Task brief
From the line that contains "9 0 0 0 0));" to the end of the entries, write out every line exactly, including both ends, and nothing more.

[Collected data entries]
= = = =

Example round_example :
  (Py.round (1 # 8) 2, Py.round (3 # 8) 2, Py.round (- 5 # 2) 0) =
  (3 # 25, 19 # 50, (- 2) # 1)%Q.
Proof. reflexivity. Qed.

Example format_fixed_example :
  (Py.format_fixed (99 # 8) 2, Py.format_fixed (1 # 16) 3,
   Py.format_fixed (- 1 # 512) 2) = ("12.38", "0.062", "-0.00").
Proof. reflexivity. Qed.

Example simulated_example :
  (simulated_voltage (35 # 2) == 51 # 4)%Q /\
  (simulated_current (35 # 2) == 3 # 4)%Q /\
  (Py.fmod (- 1 # 2) 10 == 19 # 2)%Q /\
  (Py.fl (1 # 10) == 3602879701896397 # 36028797018963968)%Q /\
  (simulated_voltage (7130316841943039 # 4194304) ==
     7318349381055283 # 562949953421312)%Q.
Proof. repeat split; vm_compute; reflexivity. Qed.

Example strftime_iso_short_year_example :
  Py.strftime_iso (Py.mk_datetime 999 1 2 3 4 5 0) = "999-01-02 03:04:05".
Proof. reflexivity. Qed.

Example fromtimestamp_example :
  Py.fromtimestamp (fun _ => (- 18000)%Z) (6839209201 # 4) =
  inr (Py.mk_datetime 2024 3 7 4 5 0 250000).
Proof. reflexivity. Qed.

Example sorted_desc_example :
  map fst (Py.sorted_desc snd
             [("a", "2024-03-07 09:05:00"); ("b", "2024-03-08 10:00:00");
              ("c", "2024-03-07 09:05:00")]) = ["b"; "a"; "c"].
Proof. reflexivity. Qed.

Example get_ssd_info_example :
  let info := get_ssd_info (inr (mk_statvfs 1000000 4096 300000)) in
  (info !! "total", info !! "used", info !! "free", info !! "percent",
   info !! "mounted") =
  (Some (JNum (381 # 100)), Some (JNum (267 # 100)), Some (JNum (57 # 50)),
   Some (JNum 70), Some (JBool true)).
Proof. reflexivity. Qed.

Example get_recording_list_example :
  get_recording_list
    (inr [mk_entry "a.avi" (inr 131072%Z) (inr (Py.mk_datetime 2024 3 7 9 5 0 0));
          mk_entry "notes.txt" (inr 10%Z) (inr (Py.mk_datetime 2024 3 9 0 0 0 0));
          mk_entry "c.mp4" (inr 5000000%Z)
            (inr (Py.mk_datetime 2024 3 8 10 0 0 0))]) =
  [mk_file "c.mp4" (477 # 100) "2024-03-08 10:00:00";
   mk_file "a.avi" (3 # 25) "2024-03-07 09:05:00"].
Proof. reflexivity. Qed.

= = = =

Response to this task
          mk_entry "notes.txt" (inr 10%Z) (inr (Py.mk_datetime 2024 3 9 0 0 0 0));
          mk_entry "c.mp4" (inr 5000000%Z)
            (inr (Py.mk_datetime 2024 3 8 10 0 0 0))]) =
  [mk_file "c.mp4" (477 # 100) "2024-03-08 10:00:00";
   mk_file "a.avi" (3 # 25) "2024-03-07 09:05:00"].
Proof. reflexivity. Qed.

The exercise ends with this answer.